Soothsayer 0.6.2 released

Soothsayer 0.6.2 is now available for download.

Soothsayer 0.6.2 comes with a number of new features. Most notably, a new statistical predictive plugin, based on recency promotion, is available. The new recency plugin generates predictions by assigning exponentially decaying probability values to previously encountered word tokens, thereby promoting context recency.

Soothsayer 0.6.2 also ships a brand new simple GUI demonstration program, prompter. Prompter is a soothsayer-enabled text editor. Prompter displays predictions generated by soothsayer through a pop-up autocompletion list. Prompter also provides an autopunctuation feature that saves key pressing by intelligently handling punctuation and whitespace. Prompter is a Python application (wxPython) and uses soothsayer’s python binding.

Soothsayer 0.6.2 adds native Windows support by supporting the MinGW/MSYS platform. It is now possible to build soothsayer in native Win32 mode. Detailed instructions to build soothsayer on MinGW/MSYS are included in the doc/ directory.

Soothsayer 0.6.2 includes enhancements to the build system, a restructured soothsayer exception hierarchy, additional range checking in core classes, and improved logging subsystem.

Soothsayer 0.6.2 also includes a number of bug fixes. See ChangeLog for more details.

Soothsayer 0.6.2 is a beta release. This is a source release only. No precompiled packages or installers are provided.

Users wishing to try out Soothsayer will need to follow the (easy) steps required to build soothsayer on their machine, as detailed in the README file. Please note that SQLite is required to build soothsayer. CPPUnit is optional, but be aware that no unit tests will be built nor run when running `make check’, unless CPPUnit is installed.

Soothsayer 0.6.2 has been built and tested on various Linux platforms (including 32-bit and 64-bit architectures), Solaris 10, Windows XP/Cygwin, and Windows XP/MinGW/MSYS. If you encounter any issues while building or running soothsayer, please report it to the author.

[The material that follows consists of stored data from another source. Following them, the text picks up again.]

Lemma session_consistent_step (p : Platform) (o : Op) (s : State) :
  session_consistent s -> session_consistent (step p o s).
Proof.
  intros [Hr Ht]. destruct o as [locale|args| |t result error]; cbn [step].
  - rewrite initialize_eq; cbn [snd]. split; cbn; assumption.
  - rewrite startRecognition_eq.
    destruct (String.eqb (effective_type args) SOURCE_TYPE_URL).
    + rewrite startRecognition_url_eq. prologue_fields args s.
      destruct (arg_url args) as [u|]; cbv zeta;
        [ destruct (plat_url_request p _ _) | ]; cbn [snd].
      * split; cbn.
        -- intros r [= <-]. reflexivity.
        -- intros t [= <-]. cbn. split; [reflexivity|].
           eexists. rewrite lookup_app_r, Nat.sub_diag by lia.
           split; reflexivity.
      * apply session_consistent_intro; cbn;
          [ discriminate | apply truthy_cleared ].
      * apply session_consistent_intro; cbn;
          [ intros r E; exfalso; exact (cleared_not_obj _ _ E)
          | apply truthy_cleared ].
    + destruct (String.eqb (effective_type args) SOURCE_TYPE_MICROPHONE).
      * rewrite startRecognition_microphone_eq; cbv zeta.
        prologue_fields args s.
        destruct (truthy (inputNode (engine_in_use p s)));
          [ destruct (truthy (speechRecognizer s)) | ]; cbn [snd].
        -- split; cbn.
           ++ intros r [= <-]. reflexivity.
           ++ intros t [= <-]. cbn. split; [reflexivity|].
              eexists. rewrite lookup_app_r, Nat.sub_diag by lia.
              split; reflexivity.
        -- apply session_consistent_intro; cbn;
             [ intros r [= <-]; reflexivity | apply truthy_cleared ].
        -- apply session_consistent_intro; cbn;
             [ intros r E; exfalso; exact (cleared_not_obj _ _ E)
             | apply truthy_cleared ].
      * js_unfold; cbn.
        apply session_consistent_intro; cbn;
          [ intros r E; exfalso; exact (cleared_not_obj _ _ E)
          | apply truthy_cleared ].
  - rewrite stopRecognition_eq; cbn [snd]. split; cbn; assumption.
  - rewrite result_handler_eq.
    destruct (handlers s !! t) as [c|]; [ | split; assumption ].
    destruct (c_kind c).
    + rewrite url_handler_eq; cbn [snd].
      destruct (truthy (recognitionTask s)); [ | split; assumption ].
      destruct (is_canceling (plat_task_state p)); cbv zeta.
      * apply session_consistent_intro; cbn; [discriminate | reflexivity].
      * destruct (truthy error || is_true (and_then result isFinal)).
        -- apply session_consistent_intro; cbn; [discriminate | reflexivity].
        -- split; cbn; assumption.
    + rewrite microphone_handler_eq; cbv zeta; cbn [snd].
      destruct (truthy error || is_true (and_then result isFinal)).
      * destruct (holds_url_request s); cbn.
        -- split; cbn; assumption.
        -- apply session_consistent_intro; cbn; [exact Hr | reflexivity].
      * split; cbn; assumption.
Qed.

(** X9.  Whatever is called, starting from the freshly loaded module: a
    request the module holds always has [shouldReportPartialResults] set,
    and a tracked task always comes with its own request held in [request]
    and with its handler (the url one for a url request, the microphone one
    for a buffer request) registered. *)
Theorem session_stays_consistent :
  forall ops : list (Platform * Op), session_consistent (run ops initial).
Proof.
  intros ops. apply (run_invariant session_consistent).
  - apply session_consistent_step.
  - split; cbn; discriminate.
Qed.

Lemma engines_created_app (a b : list Event) :
  engines_created (a ++ b) = engines_created a + engines_created b.
Proof. unfold engines_created. rewrite List.filter_app, length_app. lia. Qed.

Lemma engines_created_prologue (args : Args) (s : State) :
  engines_created (prologue_events args s) = 0.
Proof.
  unfold prologue_events.
  destruct (val_truthy (arg_progress args)), (recognitionTask s); reflexivity.
Qed.

Lemma engines_created_report (t : nat) (cb : JsVal) (ev : ProgressEvent) :
  engines_created (report_events t cb ev) = 0.
Proof. unfold report_events. destruct (isFunction cb); reflexivity. Qed.

Lemma engines_created_step (p : Platform) (o : Op) (s : State) :
  engines_created (trace s) = (if truthy (audioEngine s) then 1 else 0) ->
  engines_created (trace (step p o s))
    = (if truthy (audioEngine (step p o s)) then 1 else 0).
Proof.
  intros Hs. destruct o as [locale|args| |t result error]; cbn [step].
  - rewrite initialize_eq; cbn [snd trace audioEngine].
    rewrite engines_created_app, Hs. cbn. lia.
  - rewrite startRecognition_eq.
    destruct (String.eqb (effective_type args) SOURCE_TYPE_URL).
    + rewrite startRecognition_url_eq. prologue_fields args s.
      destruct (arg_url args) as [u|]; cbv zeta;
        [ destruct (plat_url_request p _ _) | ];
        cbn [snd trace audioEngine after_prologue];
        rewrite ?engines_created_app, Hs, engines_created_prologue;
        try destruct (truthy (speechRecognizer s)); cbn; lia.
    + destruct (String.eqb (effective_type args) SOURCE_TYPE_MICROPHONE).
      * rewrite startRecognition_microphone_eq; cbv zeta.
        prologue_fields args s.
        destruct (truthy (inputNode (engine_in_use p s)));
          [ destruct (truthy (speechRecognizer s)) | ];
          cbn [snd trace audioEngine truthy];
          rewrite ?engines_created_app, Hs, engines_created_prologue;
          destruct (truthy (audioEngine s)); cbn; lia.
      * js_unfold; cbn -[engines_created prologue_events].
        rewrite ?engines_created_app, Hs, engines_created_prologue.
        cbn. lia.
  - rewrite stopRecognition_eq; cbn [snd trace audioEngine].
    rewrite engines_created_app, Hs, truthy_and_then.
    destruct (audioEngine s) as [| |e]; cbn;
      [ destruct (recognitionTask s); cbn; lia
      | destruct (recognitionTask s); cbn; lia | ].
    destruct (isRunning e), (holds_url_request s), (truthy (request s)),
      (tap_flag e); cbn; lia.
  - rewrite result_handler_eq.
    destruct (handlers s !! t) as [c|]; [ | exact Hs ].
    destruct (c_kind c).
    + rewrite url_handler_eq; cbn [snd].
      destruct (truthy (recognitionTask s)); [ | exact Hs ].
      destruct (is_canceling (plat_task_state p)); cbv zeta;
        cbn [trace audioEngine];
        rewrite engines_created_app, Hs;
        [ change (?a :: ?l) with ([a] ++ l); rewrite engines_created_app | ];
        rewrite engines_created_report; cbn; lia.
    + rewrite microphone_handler_eq; cbv zeta; cbn [snd trace audioEngine].
      rewrite !engines_created_app, Hs, engines_created_report.
      destruct (truthy error || is_true (and_then result isFinal));
        rewrite ?truthy_and_then; [ | cbn; lia ].
      destruct (audioEngine s) as [| |e]; cbn;
        [ destruct (truthy (request s)), (holds_url_request s); cbn; lia
        | destruct (truthy (request s)), (holds_url_request s); cbn; lia | ].
      destruct (isRunning e), (truthy (request s)), (holds_url_request s),
        (tap_flag e); cbn; lia.
Qed.

(** X10.  The audio engine is created lazily and at most once: whatever is
    called, starting from the freshly loaded module, [new AVAudioEngine()]
    has run exactly once if an engine is held and never otherwise. *)
Theorem audio_engine_created_once :
  forall ops : list (Platform * Op),
    engines_created (trace (run ops initial))
      = (if truthy (audioEngine (run ops initial)) then 1 else 0).
Proof.
  intros ops.
  apply (run_invariant
           (fun s => engines_created (trace s)
                     = (if truthy (audioEngine s) then 1 else 0))).
  - intros p o s. apply engines_created_step.
  - reflexivity.
Qed.

Lemma engine_stopped_input_node (e : AudioEngine) :
  truthy (inputNode (engine_stopped e)) = truthy (inputNode e).
Proof.
  unfold engine_stopped, tap_flag; cbn.
  destruct (inputNode e) as [| |[[| |[|]]]]; reflexivity.
Qed.

Lemma engine_halted_input_node (e : AudioEngine) :
  truthy (inputNode (engine_halted e)) = truthy (inputNode e).
Proof. reflexivity. Qed.

Lemma engine_kept_step (p : Platform) (o : Op) (s : State) (e : AudioEngine) :
  audioEngine s = Obj e ->
  exists e',
    audioEngine (step p o s) = Obj e' /\
    truthy (inputNode e') = truthy (inputNode e).
Proof.
  intros He. destruct o as [locale|args| |t result error]; cbn [step].
  - rewrite initialize_eq; cbn. eauto.
  - rewrite startRecognition_eq.
    destruct (String.eqb (effective_type args) SOURCE_TYPE_URL).
    + rewrite startRecognition_url_eq. prologue_fields args s.
      destruct (arg_url args) as [u|]; cbv zeta;
        [ destruct (plat_url_request p _ _) | ]; cbn; eauto.
    + destruct (String.eqb (effective_type args) SOURCE_TYPE_MICROPHONE).
      * rewrite startRecognition_microphone_eq; cbv zeta.
        prologue_fields args s.
        unfold engine_in_use. rewrite He.
        destruct (truthy (inputNode e)) eqn:Hn;
          [ destruct (truthy (speechRecognizer s)) | ]; cbn; eauto.
      * js_unfold; cbn. eauto.
  - rewrite stopRecognition_eq; cbn. rewrite He; cbn.
    eexists; split; [reflexivity | ].
    destruct (holds_url_request s);
      [ apply engine_halted_input_node | apply engine_stopped_input_node ].
  - rewrite result_handler_eq.
    destruct (handlers s !! t) as [c|]; [ | eauto ].
    destruct (c_kind c).
    + rewrite url_handler_eq; cbn [snd].
      destruct (truthy (recognitionTask s)); [ | eauto ].
      destruct (is_canceling (plat_task_state p)); cbn; eauto.
    + rewrite microphone_handler_eq; cbv zeta; cbn.
      destruct (truthy error || is_true (and_then result isFinal));
        [ | eauto ].
      rewrite He; cbn.
      eexists; split; [reflexivity | apply engine_stopped_input_node].
Qed.

Lemma engine_kept_run (ops : list (Platform * Op)) :
  forall (s : State) (e : AudioEngine),
    audioEngine s = Obj e ->
    exists e',
      audioEngine (run ops s) = Obj e' /\
      truthy (inputNode e') = truthy (inputNode e).
Proof.
  induction ops as [|[p o] ops IH]; intros s e He; [eauto|].
  cbn [run].
  destruct (engine_kept_step p o s e He) as (e1 & H1 & Hn1).
  destruct (IH _ _ H1) as (e2 & H2 & Hn2).
  exists e2. split; [exact H2 | congruence].
Qed.

(** X11.  The audio engine, once held, is never dropped and keeps having (or
    lacking) its input node, whatever is called afterwards.  So from the
    first microphone-mode call on, [stopRecognition] always takes its engine
    branch: it creates and cancels no task, also when the session in
    progress is a url one. *)
Theorem engine_kept_and_stop_never_cancels :
  forall (ops : list (Platform * Op)) (p : Platform) (s : State)
         (e : AudioEngine),
    audioEngine s = Obj e ->
    (exists e',
       audioEngine (run ops s) = Obj e' /\
       truthy (inputNode e') = truthy (inputNode e)) /\
    task_events (trace (step p OpStop (run ops s)))
      = task_events (trace (run ops s)).
Proof.
  intros ops p s e He.
  destruct (engine_kept_run ops s e He) as (e' & He' & Hn).
  split; [eauto|].
  cbn [step]. rewrite stopRecognition_eq; cbn [snd trace].
  rewrite He', task_events_app.
  destruct (isRunning e'), (holds_url_request (run ops s)),
    (truthy (request (run ops s))), (tap_flag e');
    cbn; rewrite app_nil_r; reflexivity.
Qed.

Lemma engine_kept_and_stop_never_cancels_witness :
  truthy (audioEngine microphone_session) = true /\
  live (trace (run [(platform_ok, OpStart (url_args 2))] microphone_session))
    = [1] /\
  task_events
    (trace (step platform_ok OpStop
              (run [(platform_ok, OpStart (url_args 2))] microphone_session)))
    = task_events
        (trace (run [(platform_ok, OpStart (url_args 2))]
                  microphone_session)).
Proof.
  split; [reflexivity | split; [reflexivity | ] ].
  exact (proj2 (engine_kept_and_stop_never_cancels
                  [(platform_ok, OpStart (url_args 2))] platform_ok
                  microphone_session
                  {| inputNode := Obj {| tapInstalled := Obj true |};
                     isRunning := true |}
                  eq_refl)).
Defined.

(** ** More on [startRecognition] *)

Lemma isFunction_or_null (v : JsVal) :
  isFunction (or_null v) = true -> or_null v = v.
Proof.
  unfold or_null. destruct (val_truthy v); [reflexivity | discriminate].
Qed.

(** X12.  The progress callbacks of a call go to the function supplied in
    that call and to nothing else: whatever follows, every callback made by
    the handler the call registered calls [args.progress], which is then a
    function; if [args.progress] is not a function, that handler never
    makes a callback. *)
Theorem progress_goes_to_supplied_function :
  forall (p : Platform) (args : Args) (s : State)
         (ops : list (Platform * Op)) (c : Closure),
    let s' := snd (startRecognition p args s) in
    handlers s' !! length (handlers s) = Some c ->
    exists new,
      progress_events (trace (run ops s')) = progress_events (trace s) ++ new /\
      forall cb ev,
        In (length (handlers s), cb, ev) new ->
        cb = arg_progress args /\ isFunction (arg_progress args) = true.
Proof.
  intros p args s ops c s' Hc. subst s'.
  destruct (startRecognition_shape p args s) as (_ & Hp & Hh & _).
  assert (Hcb : c_progressCallback c = or_null (arg_progress args)).
  { rewrite Hh in Hc.
    destruct (creates p args s) as [k|].
    - rewrite lookup_app_r, Nat.sub_diag in Hc by lia.
      cbn in Hc. injection Hc as <-. reflexivity.
    - rewrite app_nil_r in Hc.
      apply lookup_lt_Some in Hc. lia. }
  destruct (run_progress ops _ _ _ Hc) as (new & Hnew & Hall).
  exists new. rewrite Hnew, Hp. split; [reflexivity|].
  intros cb ev Hin. destruct (Hall cb ev Hin) as (E & Hf & _).
  rewrite E, Hcb in *.
  pose proof (isFunction_or_null _ Hf) as Hv.
  rewrite Hv in *. split; [reflexivity | exact Hf].
Qed.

As always, there is still a lot more work to be done. Currently, the installed soothsayer system is trained on a very small training corpus. Predictive performance can be greatly increased by using a larger training corpus. Users can easily generate statistical predictive resources using the text2ngram tool on a custom training text corpus.
New predictive plugins are also in the works, which will take advantage of the multiple predictive source architecture.
Please refer to our TODO list for details on what needs to be done.